Sachant qu’il y a derrière chaque voyage un gros travail de préparation en amont. Mathilde (lire ci-contre), qui a longtemps écrit des guides, se souvient : « Avant de partir, tu épluches les sites sur le pays, tu lis tous les guides déjà parus pour avoir une base, tu contactes le maximum de gens sur place. » Quentin ajoute : « Quand tu fais un guide week-end, finalement la quasi-totalité de ton travail est faite en amont, tu vas surtout sur place pour sentir l’atmosphère. »
2 Combien sont rémunérés les auteurs ?
Difficile de faire des généralités tant les disparités sont grandes entre les éditeurs. De l’avis général, Michelin (les guides verts), Gallimard (les GEOGuides, entre autres) et le Routard paient un peu mieux que les autres. Le Petit Futé, en revanche, a beaucoup moins de moyens. En moyenne, les témoignages tournent autour de ces sommes :
> Pour un petit guide week-end : entre 100 et 500 € frais inclus
> Pour une mise à jour de guide : entre 2.000 et 7.000 €, frais inclus
> Pour une création de guide (c’est très rare) : entre 3.500 et 7.500 €, frais inclus
Sachant qu’une création de guide, entre la préparation, le voyage et l’écriture, prend au minimum 3 mois.

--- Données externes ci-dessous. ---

(* ===== verification/Spawn.v ===== *)
(** * Creating processes

    Models the rest of [kernel/src/process.c]: [init_pcb_pool], [init_pcb],
    [pcb_create], [copy_pcb], [fork_current] and [thread_current].  The pool
    is at [PCBPool_addr]; the kernel stacks in it are words of the physical
    memory, except the trap frame, which is [p_frame]. *)

From S2P Require Import Prelude Proc Sched Pmap Disk FileSys Keyboard Video System.

(** ** [inc/memlayout.h], [inc/mmu.h], [kernel/include/process.h] *)

Definition GD_KT : Z := 0x08.
Definition GD_KD : Z := 0x10.
Definition GD_UT : Z := 0x18.
Definition GD_UD : Z := 0x20.
Definition FL_IF : Z := 0x200.

Definition PTSIZE : Z := PGSIZE * 1024.
Definition KSTACKTOP : Z := KERNBASE.
Definition MMIOLIM : Z := KSTACKTOP - PTSIZE.
Definition MMIOBASE : Z := MMIOLIM - PTSIZE.
Definition ULIM : Z := MMIOBASE.
Definition UVPT : Z := ULIM - PTSIZE.
Definition UPAGES : Z := UVPT - PTSIZE.
Definition UENVS : Z := UPAGES - PTSIZE.
Definition UTOP : Z := UENVS.
Definition USTACKTOP : Z := UTOP - 2 * PGSIZE.
Definition USTACKSIZE : Z := 8 * PGSIZE.

Definition NPKSTACKSIZE : Z := 0x1000.
Definition FORKKSTACKSIZE : Z := Z.shiftr NPKSTACKSIZE 1 + 0x10.

(** [sizeof(PCB)] and the offsets of the stack's parts. *)
Definition sizeof_PCB : Z := 0x10 + 0x1000 + 0x10 + 0x1000 + 0x10 + 0x10 + 4 * 8 + 4 * 256 + 4 * 3.
Definition off_kstack : Z := 0x10 + 0x1000 + 0x10.
Definition off_kstacktop : Z := off_kstack + 0x1000.

Section spawn.
Context {D : Type} `{!AtaDevice D}.
Context (PCBPool_addr : Z).

Definition pcb_addr (i : nat) : Z := PCBPool_addr + sizeof_PCB * Z.of_nat i.
Definition kstack_addr (i : nat) : Z := pcb_addr i + off_kstack.
Definition kstacktop_addr (i : nat) : Z := pcb_addr i + off_kstacktop.

#[global] Instance tf_ptr_eq_dec : EqDecision tf_ptr.
Proof. solve_decision. Defined.

(** ** Trap frames *)

(** [*p->tf] *)
Definition get_tf (p : pcb_ptr) : M kst TrapFrame :=
  c ← get_pcb p;
  match p_tf c with
  | TFPool i => s ← get; from_option_or OutOfBounds (k_tfPool s !! i)
  | TFStack i => c ← get_pcb (Some i); mret (p_frame c)
  end.

Definition upd_tf (p : pcb_ptr) (f : TrapFrame -> TrapFrame) : M kst unit :=
  tf ← get_tf p;
  c ← get_pcb p;
  match p_tf c with
  | TFPool i => modify (fun s => with_tfPool (<[i := f tf]> (k_tfPool s)) s)
  | TFStack i => upd_pcb (Some i) (with_frame (f tf))
  end.

Definition tf_segments (data code fl : Z) (tf : TrapFrame) : TrapFrame :=
  mkTrapFrame (edi tf) (esi tf) (ebp tf) (old_esp tf) (ebx tf) (edx tf) (ecx tf) (eax tf)
    data data data data (irq tf) (error_code tf) (eip tf) code fl (esp tf) data.
Definition tf_eax v tf := mkTrapFrame (edi tf) (esi tf) (ebp tf) (old_esp tf) (ebx tf) (edx tf) (ecx tf) v
    (gs tf) (fs_sel tf) (es tf) (ds tf) (irq tf) (error_code tf) (eip tf) (cs tf) (eflags tf) (esp tf) (ss tf).
Definition tf_ebp v tf := mkTrapFrame (edi tf) (esi tf) v (old_esp tf) (ebx tf) (edx tf) (ecx tf) (eax tf)
    (gs tf) (fs_sel tf) (es tf) (ds tf) (irq tf) (error_code tf) (eip tf) (cs tf) (eflags tf) (esp tf) (ss tf).
Definition tf_eip v tf := mkTrapFrame (edi tf) (esi tf) (ebp tf) (old_esp tf) (ebx tf) (edx tf) (ecx tf) (eax tf)
    (gs tf) (fs_sel tf) (es tf) (ds tf) (irq tf) (error_code tf) v (cs tf) (eflags tf) (esp tf) (ss tf).
Definition tf_esp v tf := mkTrapFrame (edi tf) (esi tf) (ebp tf) (old_esp tf) (ebx tf) (edx tf) (ecx tf) (eax tf)
    (gs tf) (fs_sel tf) (es tf) (ds tf) (irq tf) (error_code tf) (eip tf) (cs tf) (eflags tf) v (ss tf).

(** ** The pool *)

Definition init_pcb_pool : M kst unit :=
  modify (fun s => with_PCBPool (with_used 0 <$> k_PCBPool s) s).

(** For privilege 0 the frame is copied to [ustack], which is the kernel
    stack of the process in the one call there is. *)
Definition init_pcb (p : nat) (ustack entry pri : Z) : M kst unit :=
  (if pri =? 0 then upd_tf (Some p) (tf_segments GD_KD GD_KT (Z.lor 0x2 FL_IF))
   else if pri =? 3 then upd_tf (Some p) (tf_segments (Z.lor GD_UD 3) (Z.lor GD_UT 3) (Z.lor 0x2 FL_IF))
   else mret tt);;
  upd_tf (Some p) (tf_esp ustack);;
  upd_tf (Some p) (tf_eip entry);;
  (if pri =? 0 then
     if ustack =? kstacktop_addr p - 0x80 then
       tf ← get_tf (Some p);
       upd_pcb (Some p) (with_frame tf);;
       upd_pcb (Some p) (with_tf (TFStack p))
     else fail OutOfBounds
   else mret tt);;
  upd_pcb (Some p) (with_tt (if pri =? 0 then KERNEL else USER)).

(** The first slot that is not in use. *)
Fixpoint find_unused (pool : list PCB) (i : nat) : nat :=
  match pool with
  | [] => i
  | c :: pool => if decide (p_used c = 0) then i else find_unused pool (Datatypes.S i)
  end.

(** With the pool full the slot is one past its end. *)
Definition pcb_create : M (sys D) (option nat) :=
  s ← get;
  let i := find_unused (k_PCBPool (y_k s)) 0 in
  on_k (upd_pcb (Some i) (with_tf (TFPool i)));;
  on_k (upd_pcb (Some i) (with_fcb (replicate FCBMAX (-1))));;
  on_k (upd_pcb (Some i) (with_used 1));;
  pp ← on_mm (page_alloc ALLOC_ZERO);
  match pp with
  | None => mret None
  | Some pp =>
      on_k (upd_pcb (Some i) (with_pgdir (page2kva pp)));;
      s ← get;
      on_k (upd_pcb (Some i) (with_pid (k_pid (y_k s))));;
      on_k (upd_pcb (Some i) (with_timeslice 0));;
      on_k (modify (fun s => with_pid_counter (u32 (k_pid s + 1)) s));;
      on_mm (incr_ref pp);;
      s ← get;
      on_mm (Pmap.memcpy (Z.to_nat PGSIZE) (page2kva pp) (mm_kern_pgdir (y_mm s)));;
      mret (Some i)
  end.

(** ** Fork and threads *)

(** The loop of [copy_pcb] that adds [offset] to each saved frame pointer of
    a copied kernel stack, and follows the result. *)
Fixpoint relocate_frames (fuel : nat) (ptr offset : Z) : M mmst unit :=
  match fuel with
  | O => fail OutOfFuel
  | Datatypes.S fuel =>
      v ← Pmap.load ptr;
      if v =? 0 then mret tt
      else Pmap.store ptr (u32 (v + offset));; relocate_frames fuel (u32 (v + offset)) offset
  end.

(** A chain of frames of one stack has fewer links than the stack words. *)
Definition frames_fuel : nat := Z.to_nat FORKKSTACKSIZE.

Definition copy_pcb (dst src : nat) : M (sys D) unit :=
  on_mm (Pmap.memcpy (Z.to_nat FORKKSTACKSIZE) (pcb_addr dst) (pcb_addr src));;
  s ← on_k (get_pcb (Some src));
  on_k (upd_pcb (Some dst) (with_frame (p_frame s)));;
  on_k (upd_pcb (Some dst) (with_timeslice (p_timeslice s)));;
  let offset := u32 (kstack_addr dst - kstack_addr src) in
  (* a frame outside the stack of [src] would end up outside that of [dst] *)
  (if decide (p_tf s = TFStack src) then on_k (upd_pcb (Some dst) (with_tf (TFStack dst)))
   else fail OutOfBounds);;
  on_k (upd_pcb (Some dst) (with_tt (p_tt s)));;
  (if decide (p_tt s = KERNEL) then
     on_k (upd_tf (Some dst) (fun tf => tf_ebp (u32 (ebp tf + offset)) tf));;
     tf ← on_k (get_tf (Some dst));
     on_mm (relocate_frames frames_fuel (ebp tf) offset);;
     on_k (upd_pcb (Some dst) (with_ts (p_ts s)))
   else if decide (p_tt s <> THREAD) then
     d ← on_k (get_pcb (Some dst));
     on_mm (copy_pgdir (p_pgdir d) (p_pgdir s))
   else mret tt);;
  on_k (upd_pcb (Some dst) (with_fcb (p_fcb s))).

Definition fork_current : M (sys D) unit :=
  son ← pcb_create;
  son ← from_option_or NullPointer son;
  cur ← on_k (gets k_current);
  i ← from_option_or NullPointer cur;
  c ← on_k (get_pcb cur);
  on_k (upd_pcb (Some son) (with_ppid (p_pid c)));;
  copy_pcb son i;;
  sc ← on_k (get_pcb (Some son));
  on_k (upd_tf cur (tf_eax (p_pid sc)));;
  on_k (upd_tf (Some son) (tf_eax 0));;
  _ ← on_k (ll_push HReady (Some son));
  mret tt.

Definition thread_esp : Z := 0xeebfd000.

Definition thread_current (entry exit arg : Z) : M (sys D) unit :=
  son ← pcb_create;
  son ← from_option_or NullPointer son;
  on_k (upd_pcb (Some son) (with_tt THREAD));;
  cur ← on_k (gets k_current);
  i ← from_option_or NullPointer cur;
  c ← on_k (get_pcb cur);
  on_k (upd_pcb (Some son) (with_ppid (p_pid c)));;
  copy_pcb son i;;
  c ← on_k (get_pcb cur);
  sc ← on_k (get_pcb (Some son));
  on_mm (Pmap.memcpy (Z.to_nat PGSIZE) (p_pgdir sc) (p_pgdir c));;
  on_mm (mm_alloc (p_pgdir sc) (thread_esp - 2 * NPKSTACKSIZE) (2 * NPKSTACKSIZE));;
  on_k (upd_tf (Some son) (tf_ebp (thread_esp - 0x40)));;
  on_k (upd_tf (Some son) (tf_esp (thread_esp - 0x40)));;
  on_k (upd_tf (Some son) (tf_eip entry));;
  on_k (upd_tf cur (tf_eax (p_pid sc)));;
  on_k (upd_tf (Some son) (tf_eax 0));;
  lcr3 (PADDR (p_pgdir sc));;
  ustore32 (thread_esp - 0x40) exit;;
  ustore32 (thread_esp - 0x40 + 4) arg;;
  lcr3 (PADDR (p_pgdir c));;
  _ ← on_k (ll_push HReady (Some son));
  mret tt.
End spawn.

Il y a 10 ans, les auteurs étaient davantage rémunérés, mais ô LA crise est passée par là, et la vente des guides en a pris un petit coup sur le crâne. Même si un guide résiste encore et toujours à l’envahisseur : celui sur… la Bretagne. Eh oui.

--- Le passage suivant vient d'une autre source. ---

(* ===== verification/Loader.v ===== *)
(** * Loading programs

    Models [kernel/src/loader.c] and the structures of [inc/elf.h], with
    [exec_current] of [kernel/src/process.c].  The header of the program is
    read into the page at linear address 0 of the new address space. *)

From Stdlib Require Import String.
From S2P Require Import Prelude Bytes Proc Sched Pmap Disk FileSys Printk Keyboard Video System Spawn.

Definition ELFADDR : Z := 0.
Definition ELF_MAGIC : Z := 0x464C457F.

(** Offsets of the members of [struct ELFHeader] and [struct ProgramHeader]. *)
Definition elf_magic : Z := 0.
Definition elf_entry : Z := 24.
Definition elf_phoff : Z := 28.
Definition elf_phnum : Z := 44.
Definition ph_off : Z := 4.
Definition ph_vaddr : Z := 8.
Definition ph_paddr : Z := 12.
Definition ph_filesz : Z := 16.
Definition ph_memsz : Z := 20.
Definition sizeof_ph : Z := 32.

Section loader.
Context {D : Type} `{!AtaDevice D}.
Context (PCBPool_addr : Z).
Abbreviation S := (sys D).

(** [for (i = pa + from; i < pa + to; *i ++ = 0);] *)
Fixpoint zero_loop (n : nat) (i : Z) : M S unit :=
  match n with
  | O => mret tt
  | Datatypes.S n => ustore i 0;; zero_loop n (u32 (i + 1))
  end.
Definition zero_fill (pa from to : Z) : M S unit :=
  zero_loop (Z.to_nat (u32 (pa + to) - u32 (pa + from))) (u32 (pa + from)).

(** The stack and the trap frame of a loaded program. *)
Definition finish_load (p : nat) (pgdir entry : Z) : M S unit :=
  on_mm (mm_alloc pgdir (USTACKTOP - USTACKSIZE) USTACKSIZE);;
  on_k (init_pcb PCBPool_addr p (USTACKTOP - 0x80) entry 3);;
  s ← get;
  lcr3 (PADDR (mm_kern_pgdir (y_mm s))).

(** ** [loader_file] *)

Fixpoint load_segments (n : nat) (pgdir fd ph : Z) : M S unit :=
  match n with
  | O => mret tt
  | Datatypes.S n =>
      vaddr ← uload32 (u32 (ph + ph_vaddr));
      memsz ← uload32 (u32 (ph + ph_memsz));
      if (vaddr =? 0) || (memsz =? 0) then mret tt
      else
        on_mm (mm_alloc pgdir vaddr memsz);;
        off ← uload32 (u32 (ph + ph_off));
        on_fs (fs_lseek_kr fd off);;
        filesz ← uload32 (u32 (ph + ph_filesz));
        s ← get;
        '(_, bs) ← on_fs (fs_read_kr fd (readable (Z.to_nat filesz) s vaddr) (i32 filesz));
        ustores vaddr bs;;
        filesz ← uload32 (u32 (ph + ph_filesz));
        memsz ← uload32 (u32 (ph + ph_memsz));
        zero_fill vaddr filesz memsz;;
        load_segments n pgdir fd (u32 (ph + sizeof_ph))
  end.

(** [filename] reads the string where it is used, after page 0 is mapped. *)
Definition loader_file (p : nat) (filename : M S (list byte)) : M S Z :=
  c ← on_k (get_pcb (Some p));
  let pgdir := p_pgdir c in
  lcr3 (PADDR pgdir);;
  on_mm (mm_alloc pgdir ELFADDR 0x1000);;
  name ← filename;
  fd ← on_fs (fs_open_kr name);
  s ← get;
  '(_, bs) ← on_fs (fs_read_kr fd (readable (8 * SECTSIZE) s ELFADDR) (8 * 512));
  ustores ELFADDR bs;;
  magic ← uload32 (ELFADDR + elf_magic);
  if negb (magic =? ELF_MAGIC) then mret (-1)
  else
    phoff ← uload32 (ELFADDR + elf_phoff);
    phnum ← uload16 (ELFADDR + elf_phnum);
    load_segments (Z.to_nat phnum) pgdir fd (u32 (ELFADDR + phoff));;
    entry ← uload32 (ELFADDR + elf_entry);
    finish_load p pgdir entry;;
    mret 0.

(** ** [loader]: from a place on the disk, past the file system *)

(** [readseg] of [inc/disk.h] to linear addresses. *)
Fixpoint ureadseg_loop (fuel : nat) (pa epa offset : Z) : M S unit :=
  match fuel with
  | O => fail OutOfFuel
  | Datatypes.S fuel =>
      if pa <? epa then
        s ← get;
        ustores pa (readsect offset (fs_disk (y_fs s)));;
        ureadseg_loop fuel (u32 (pa + 512)) epa (offset + 1)
      else mret tt
  end.
Definition ureadseg (pa count offset : Z) : M S unit :=
  ureadseg_loop (Datatypes.S (Z.to_nat (count + 512))) (u32 (pa - Z.rem offset 512)) (u32 (pa + count))
    (Z.quot offset 512 + 1).

Fixpoint load_ph (n : nat) (pgdir offset ph : Z) : M S unit :=
  match n with
  | O => mret tt
  | Datatypes.S n =>
      pa ← uload32 (u32 (ph + ph_paddr));
      vaddr ← uload32 (u32 (ph + ph_vaddr));
      memsz ← uload32 (u32 (ph + ph_memsz));
      on_mm (mm_alloc pgdir vaddr memsz);;
      filesz ← uload32 (u32 (ph + ph_filesz));
      off ← uload32 (u32 (ph + ph_off));
      ureadseg pa (i32 filesz) (i32 (offset + off));;
      filesz ← uload32 (u32 (ph + ph_filesz));
      memsz ← uload32 (u32 (ph + ph_memsz));
      zero_fill pa filesz memsz;;
      load_ph n pgdir offset (u32 (ph + sizeof_ph))
  end.

(** The magic number is printed, not checked. *)
Definition loader (p : nat) (offset : Z) : M S unit :=
  c ← on_k (get_pcb (Some p));
  let pgdir := p_pgdir c in
  lcr3 (PADDR pgdir);;
  on_mm (mm_alloc pgdir ELFADDR 0x1000);;
  ureadseg ELFADDR (8 * 512) (i32 offset);;
  magic ← uload32 (ELFADDR + elf_magic);
  on_kb (cputs (chars "Magic Assertion: "));;
  on_kb (cputs (if magic =? ELF_MAGIC then [49; 10] else [48; 10]));;
  phoff ← uload32 (ELFADDR + elf_phoff);
  phnum ← uload16 (ELFADDR + elf_phnum);
  load_ph (Z.to_nat phnum) pgdir offset (u32 (ELFADDR + phoff));;
  entry ← uload32 (ELFADDR + elf_entry);
  finish_load p pgdir entry.

(** ** [empty_loader]: a kernel process that runs a function *)

Definition empty_loader (p : nat) (ptr : Z) : M S unit :=
  c ← on_k (get_pcb (Some p));
  lcr3 (PADDR (p_pgdir c));;
  on_k (init_pcb PCBPool_addr p (kstacktop_addr PCBPool_addr p - 0x80) ptr 0);;
  s ← get;
  lcr3 (PADDR (mm_kern_pgdir (y_mm s))).

(** ** [exec_current] *)

Definition printk (ctl : string) : M S unit := on_kb (cputs (chars ctl)).

Definition exec_current (filename : M S (list byte)) : M S unit :=
  cur ← on_k (gets k_current);
  i ← from_option_or NullPointer cur;
  status ← loader_file i filename;
  if status =? -1 then printk "Not executable"%string;; on_kb (cputchar 10)
  else
    _ ← on_k (ll_entail HReady cur);
    on_k (modify (with_current None));;
    on_k do_scheduler.
End loader.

> Quentin, 30 ans, a travaillé pour le Petit Futé et le Routard
> Mathilde, 35 ans, a surtout travaillé pour Michelin
> Juliette, 28 ans, a travaillé pour le Petit Futé
> Vincent Noyoux, auteur de Touriste professionnel, l’anti-guide de voyage, a travaillé pour Gallimard (GEOGuides)
3 Comment les auteurs choisissent les spots ?
Vous avez forcément vécu cette scène : vous suivez aveuglément les dires du Routard, et, même si vous êtes au bout du monde, vous vous retrouvés dans un resto où vous entendez parler français à toutes les tables. Mais pourquoi ce resto et pas son voisin ? En fait, dans chaque guide, vous trouverez une moitié d’adresses incontournables et une moitié d’adresses en fonction des goûts et de la méthode de l’auteur. Dans tous les cas, par manque de temps, de moyens et d’appétit, l’auteur ne teste PAS la totalité des adresses qu’il propose. Vincent Noyoux, dans son livre Touriste professionnel, se marre:
« N’est-ce pas la force des artistes : ils ont plus de talent lorsqu’ils inventent le réel que lorsqu’ils le décrivent. »
Alors comment font-ils, s’ils ne les testent pas tous ? À chacun sa méthode. Michael va taper la discut’ avec les gérants d’auberges de jeunesse : « Je fais aussi beaucoup de couchsurfing pour connaître des gens de là-bas, avoir leur ressenti. » Mathilde, elle, fait faire « la liste de leurs restos préférés » à tous les gens qu’elle croise. Avec une même mission : trouver la perle, LE resto qui n’aura pas encore été déniché par un collègue et qu’elle testera. Et ce n’est pas toujours gagné. Juliette sourit : « faut tomber sur pas mal de rades avant de découvrir une perle. »
4 Les auteurs testent-ils les restos anonymement ?
Une fois qu’ils ont leur liste de restos, les guides partent donc à la recherche de leurs futures bonnes tables. On les imagine tapis dans l’ombre, à griffonner des notes entre deux plats, des lunettes (de soleil) sur le nez. Oui, c’est ça, comme des détectives privés. En réalité, Vincent Noyoux lâche:
« On ne peut pas tout obtenir en jouant au touriste lambda. À vrai dire, on ne peut rien obtenir du tout. »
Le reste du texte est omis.